(Beginning of DATA FOR THIS TASK)
(** ** The default selection *)

Lemma padrao_multiselect_take (l : list string) :
  padrao_multiselect l = take 3 l.
Proof.
  unfold padrao_multiselect. case_decide; [done|].
  symmetry. apply take_ge. lia.
Qed.

(** The one main query of a pass that reaches line 93 with a selection. *)
Lemma consulta_principal_de_main (amb : Ambiente) (c : Client) (d1 d2 : Data)
    (sel : list string) :
  chega_a_selecao amb c d1 d2 sel ->
  sel <> [] ->
  filter (fun e => consulta_principal e) (eventos (main amb)) =
    [client_query_df (query_principal d1 d2 sel)].
Proof.
  intros Hchega Hsel.
  destruct (load_data_devolve c (query_principal d1 d2 sel)) as (df & Hl).
  rewrite (main_com_selecao _ _ _ _ _ Hchega _ _ Hsel Hl).
  destruct (query_df c (query_principal d1 d2 sel)); by destruct df.
Qed.

(** X6. The default of the multiselect is the first three labels of
    the catalogue, or all of them when there are fewer; it is never
    empty, so a page whose multiselect is left at its default always
    issues the main query, for exactly those labels. *)
Theorem X6_selecao_padrao_tres_primeiros (amb : Ambiente) (c : Client)
    (d1 d2 : Data) (disponiveis : list string) :
  get_client amb = inr c ->
  periodo_de_analise (periodo amb) = ([], inr (d1, d2)) ->
  query_df c subsistemas_query = inr disponiveis ->
  disponiveis <> [] ->
  multiselect amb disponiveis (padrao_multiselect disponiveis) =
    padrao_multiselect disponiveis ->
  padrao_multiselect disponiveis = take 3 disponiveis /\
  length (padrao_multiselect disponiveis) = (3 `min` length disponiveis)%nat /\
  filter (fun e => consulta_principal e) (eventos (main amb)) =
    [client_query_df (query_principal d1 d2 (take 3 disponiveis))].
Proof.
  intros Hc Hp Hq Hne Hm. rewrite padrao_multiselect_take in Hm |- *.
  split; [done|]. split; [apply length_take|].
  apply (consulta_principal_de_main amb c).
  - split; [done|]. split; [done|]. exists disponiveis.
    by rewrite padrao_multiselect_take.
  - by destruct disponiveis.
Qed.

Lemma X6_selecao_padrao_exemplo :
  let amb := Exemplo.ambiente in
  let disponiveis := ["N"; "S"; "SE/CO"] in
  (get_client amb = inr Exemplo.cliente /\
   periodo_de_analise (periodo amb) = ([], inr (19722, 19729)%Z) /\
   query_df Exemplo.cliente subsistemas_query = inr disponiveis /\
   disponiveis <> [] /\
   multiselect amb disponiveis (padrao_multiselect disponiveis) =
     padrao_multiselect disponiveis) /\
  padrao_multiselect disponiveis = take 3 disponiveis /\
  length (padrao_multiselect disponiveis) = (3 `min` length disponiveis)%nat /\
  filter (fun e => consulta_principal e) (eventos (main amb)) =
    [client_query_df (query_principal 19722 19729 (take 3 disponiveis))].
Proof.
  intros amb disponiveis. split; [by repeat split|].
  by apply (X6_selecao_padrao_tres_primeiros amb Exemplo.cliente
              19722%Z 19729%Z disponiveis).
Defined.

(** ** The fetched frame *)

Lemma ordem_principal_total : Total ordem_principal.
Proof.
  intros r1 r2. unfold ordem_principal.
  destruct (Z.lt_trichotomy (din_instante r1) (din_instante r2)) as [?|[?|?]];
    [by left; left| |by right; left].
  destruct (total String.le (nom_subsistema r1) (nom_subsistema r2));
    [left|right]; right; by split.
Qed.

Lemma ordem_principal_trans : Transitive ordem_principal.
Proof.
  intros r1 r2 r3 [H12|[E12 L12]] [H23|[E23 L23]]; unfold ordem_principal.
  - left. lia.
  - left. lia.
  - left. lia.
  - right. split; [lia|]. by etrans.
Qed.

Lemma ordem_principal_instante (r1 r2 : Linha) :
  ordem_principal r1 r2 -> (din_instante r1 <= din_instante r2)%Z.
Proof. intros [?|[? _]]; lia. Qed.

Lemma executar_principal_ordenado (t : list Registro) (d1 d2 : Data)
    (sel : list string) :
  StronglySorted ordem_principal (executar (query_principal d1 d2 sel) t).
Proof.
  apply StronglySorted_merge_sort;
    [apply ordem_principal_trans|apply ordem_principal_total].
Qed.

Lemma query_df_principal_ok (c : Client) (d1 d2 : Data) (sel : list string)
    (df : list Linha) :
  query_df c (query_principal d1 d2 sel) = inr df ->
  df = executar (query_principal d1 d2 sel) (tabela c).
Proof.
  unfold query_df. destruct (falha _ _ _); [discriminate|]. by intros [= <-].
Qed.

(** X7. The frame the main query answers with holds exactly the rows
    the SELECT list makes of the records in the window whose label is
    selected, none lost and none repeated, in ascending order of
    instant and, within an instant, of label. *)
Theorem X7_quadro_ordenado_e_completo (c : Client) (d1 d2 : Data)
    (sel : list string) (df : list Linha) :
  query_df c (query_principal d1 d2 sel) = inr df ->
  StronglySorted ordem_principal df /\
  df ≡ₚ selecionar <$>
         filter (fun r => (d1 <= data_ref r)%Z /\ (data_ref r <= d2)%Z /\
                          nom_subsistema_reg r ∈ sel) (tabela c) /\
  Forall (fun l => nom_subsistema l ∈ sel) df.
Proof.
  intros ->%query_df_principal_ok.
  split; [apply executar_principal_ordenado|]. split.
  - apply merge_sort_Permutation.
  - apply Forall_forall. intros l Hl.
    apply elem_of_executar_principal in Hl as (r & _ & (_ & _ & Hr) & ->).
    exact Hr.
Qed.

Lemma X7_quadro_exemplo :
  let df := executar (query_principal 19722 19729 ["S"; "SE/CO"])
              Exemplo.registros in
  query_df Exemplo.cliente (query_principal 19722 19729 ["S"; "SE/CO"])
    = inr df /\
  (nom_subsistema <$> df = ["S"; "SE/CO"; "SE/CO"] /\
   din_instante <$> df = [1704067200; 1704067200; 1704069000]%Z) /\
  StronglySorted ordem_principal df /\
  df ≡ₚ selecionar <$>
         filter (fun r => (19722 <= data_ref r)%Z /\ (data_ref r <= 19729)%Z /\
                          nom_subsistema_reg r ∈ ["S"; "SE/CO"])
           (tabela Exemplo.cliente) /\
  Forall (fun l => nom_subsistema l ∈ ["S"; "SE/CO"]) df.
Proof.
  intros df. split; [reflexivity|]. split; [by vm_compute|].
  by apply (X7_quadro_ordenado_e_completo Exemplo.cliente).
Defined.

(** ** The chart of a fetched frame *)

Lemma StronglySorted_filter_2 {A : Type} (R : relation A) (P : A -> Prop)
    `{!forall x, Decision (P x)} (l : list A) :
  StronglySorted R l -> StronglySorted R (filter P l).
Proof.
  induction 1 as [|a l Hs IH Hall]; [constructor|].
  rewrite filter_cons. case_decide; [|done].
  constructor; [done|]. rewrite Forall_forall in Hall |- *.
  intros b [_ Hb]%list_elem_of_filter. by apply Hall.
Qed.

Lemma StronglySorted_din_instante (df : list Linha) :
  StronglySorted ordem_principal df ->
  StronglySorted Z.le (din_instante <$> df).
Proof.
  induction 1 as [|l df Hs IH Hall]; csimpl; constructor; [done|].
  apply Forall_fmap. eapply Forall_impl; [exact Hall|].
  intros l'. apply ordem_principal_instante.
Qed.

Section Grafico.

Variables (cores : list string) (df : list Linha).

Lemma pontos_series (subsistemas : list string) :
  forall i : nat,
    sum_list_with (fun t => length (go.x t)) (series cores df i subsistemas) =
    sum_list_with (fun s => length (df_sub df s)) subsistemas.
Proof.
  induction subsistemas as [|s resto IH]; intros i; simpl; [done|].
  destruct (df_sub df s) as [|l ls] eqn:Hs; simpl.
  - apply IH.
  - rewrite IH, length_fmap, Hs. done.
Qed.

(** The colours of the series of [subsistemas] are palette entries at
    indices from [i] on, each index used at most once. *)
Lemma cores_series (subsistemas : list string) :
  forall i : nat,
    NoDup cores ->
    (i + length subsistemas <= length cores)%nat ->
    NoDup (go.color ∘ go.line <$> series cores df i subsistemas) /\
    forall cor, cor ∈ (go.color ∘ go.line <$> series cores df i subsistemas) ->
      exists k, (i <= k < length cores)%nat /\ cor = nth k cores "".
Proof.
  induction subsistemas as [|s resto IH]; intros i Hnd Hlen; simpl.
  - split; [constructor|]. by intros cor ?%elem_of_nil.
  - simpl in Hlen. destruct (IH (S i) Hnd ltac:(lia)) as [IHnd IHin].
    destruct (df_sub df s) as [|l ls].
    + split; [done|]. intros cor (k & Hk & ->)%IHin. exists k. split; [lia|done].
    + csimpl. rewrite Nat.mod_small by lia. split.
      * constructor; [|done]. intros (k & Hk & Heq)%IHin.
        apply (proj1 (NoDup_nth cores "") (proj1 (NoDup_ListNoDup cores) Hnd))
          in Heq; lia.
      * intros cor [->|(k & Hk & ->)%IHin]%elem_of_cons.
        -- exists i. split; [lia|done].
        -- exists k. split; [lia|done].
Qed.

End Grafico.

Lemma sum_df_sub (sel : list string) (df : list Linha) :
  NoDup sel ->
  Forall (fun l => nom_subsistema l ∈ sel) df ->
  sum_list_with (fun s => length (df_sub df s)) sel = length df.
Proof.
  intros Hnd. induction 1 as [|l df Hl _ IH]; simpl.
  - induction sel as [|s sel IHs]; simpl; [done|].
    apply NoDup_cons in Hnd as [_ Hnd]. by rewrite IHs.
  - rewrite <- IH. clear IH. revert Hnd Hl.
    induction sel as [|s sel IHs]; intros Hnd Hl; [by apply elem_of_nil in Hl|].
    apply NoDup_cons in Hnd as [Hs Hnd]. simpl.
    unfold df_sub at 1. rewrite filter_cons. fold (df_sub df s).
    apply elem_of_cons in Hl as [Heq|Hin].
    + rewrite decide_True by done. simpl. f_equal. f_equal.
      clear IHs. subst s. induction sel as [|s' sel IHs']; simpl; [done|].
      apply not_elem_of_cons in Hs as [Hne Hs].
      apply NoDup_cons in Hnd as [_ Hnd].
      unfold df_sub at 1. rewrite filter_cons, decide_False by done.
      fold (df_sub df s'). f_equal. by apply IHs'.
    + rewrite decide_False by (intros <-; done).
      rewrite (IHs Hnd Hin). lia.
Qed.

(** X8. In the chart drawn from a frame the main query answered with,
    every series has at least one point, as many x as y values, and its
    x values in non-decreasing order of time. *)
Theorem X8_series_nao_vazias_em_ordem_de_tempo (cores : list string)
    (c : Client) (d1 d2 : Data) (sel : list string) (df : list Linha) :
  query_df c (query_principal d1 d2 sel) = inr df ->
  Forall (fun t => go.x t <> [] /\
                   length (go.x t) = length (go.y t) /\
                   StronglySorted Z.le (go.x t))
         (go.data (curva_de_carga cores df sel)).
Proof.
  intros ->%query_df_principal_ok.
  set (df := executar (query_principal d1 d2 sel) (tabela c)).
  rewrite curva_de_carga_data. apply Forall_forall. intros t Ht.
  apply elem_of_series in Ht as (j & s & _ & Hne & ->). simpl.
  split; [|split].
  - by destruct (df_sub df s).
  - by rewrite !length_fmap.
  - apply StronglySorted_din_instante, StronglySorted_filter_2.
    apply executar_principal_ordenado.
Qed.

(** X9. With a selection free of repetitions, the points of the chart
    drawn from the fetched frame are as many as the rows of the frame:
    every row is drawn, in exactly one series. *)
Theorem X9_cada_linha_e_um_ponto (cores : list string) (c : Client)
    (d1 d2 : Data) (sel : list string) (df : list Linha) :
  query_df c (query_principal d1 d2 sel) = inr df ->
  NoDup sel ->
  pontos (curva_de_carga cores df sel) = length df.
Proof.
  intros Hq Hnd. unfold pontos. rewrite curva_de_carga_data, pontos_series.
  apply sum_df_sub; [done|].
  apply query_df_principal_ok in Hq as ->. apply Forall_forall. intros l Hl.
  apply elem_of_executar_principal in Hl as (r & _ & (_ & _ & Hr) & ->).
  exact Hr.
Qed.

(** X10. The chart drawn from a non-empty frame the main query
    answered with has at least one series. *)
Theorem X10_grafico_tem_serie (cores : list string) (c : Client)
    (d1 d2 : Data) (sel : list string) (df : list Linha) :
  query_df c (query_principal d1 d2 sel) = inr df ->
  df <> [] ->
  go.data (curva_de_carga cores df sel) <> [].
Proof.
  intros Hq Hne. destruct df as [|l df]; [done|].
  assert (Hl : nom_subsistema l ∈ sel).
  { pose proof (query_df_principal_ok _ _ _ _ _ Hq) as Hdf.
    assert (Hin : l ∈ executar (query_principal d1 d2 sel) (tabela c))
      by (rewrite <- Hdf; left).
    by apply elem_of_executar_principal in Hin as (r & _ & (_ & _ & Hr) & ->). }
  apply list_elem_of_lookup in Hl as [i Hi].
  assert (Ht : trace cores (l :: df) i (nom_subsistema l)
               ∈ go.data (curva_de_carga cores (l :: df) sel)).
  { rewrite curva_de_carga_data. apply elem_of_series.
    exists i, (nom_subsistema l). split; [done|]. split; [|done].
    unfold df_sub. rewrite filter_cons, decide_True by done. done. }
  intros Hnil. rewrite Hnil in Ht. by apply elem_of_nil in Ht.
Qed.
(End of DATA FOR THIS TASK)
PROBLEM: Above are the records; copy exactly the lines from the line with "Hk & ->)%IHin]%elem_of_cons." through the line with "(intros <-; done).", both included.

EXERCISE ANSWER:
      * intros cor [->|(k & Hk & ->)%IHin]%elem_of_cons.
        -- exists i. split; [lia|done].
        -- exists k. split; [lia|done].
Qed.

End Grafico.

Lemma sum_df_sub (sel : list string) (df : list Linha) :
  NoDup sel ->
  Forall (fun l => nom_subsistema l ∈ sel) df ->
  sum_list_with (fun s => length (df_sub df s)) sel = length df.
Proof.
  intros Hnd. induction 1 as [|l df Hl _ IH]; simpl.
  - induction sel as [|s sel IHs]; simpl; [done|].
    apply NoDup_cons in Hnd as [_ Hnd]. by rewrite IHs.
  - rewrite <- IH. clear IH. revert Hnd Hl.
    induction sel as [|s sel IHs]; intros Hnd Hl; [by apply elem_of_nil in Hl|].
    apply NoDup_cons in Hnd as [Hs Hnd]. simpl.
    unfold df_sub at 1. rewrite filter_cons. fold (df_sub df s).
    apply elem_of_cons in Hl as [Heq|Hin].
    + rewrite decide_True by done. simpl. f_equal. f_equal.
      clear IHs. subst s. induction sel as [|s' sel IHs']; simpl; [done|].
      apply not_elem_of_cons in Hs as [Hne Hs].
      apply NoDup_cons in Hnd as [_ Hnd].
      unfold df_sub at 1. rewrite filter_cons, decide_False by done.
      fold (df_sub df s'). f_equal. by apply IHs'.
    + rewrite decide_False by (intros <-; done).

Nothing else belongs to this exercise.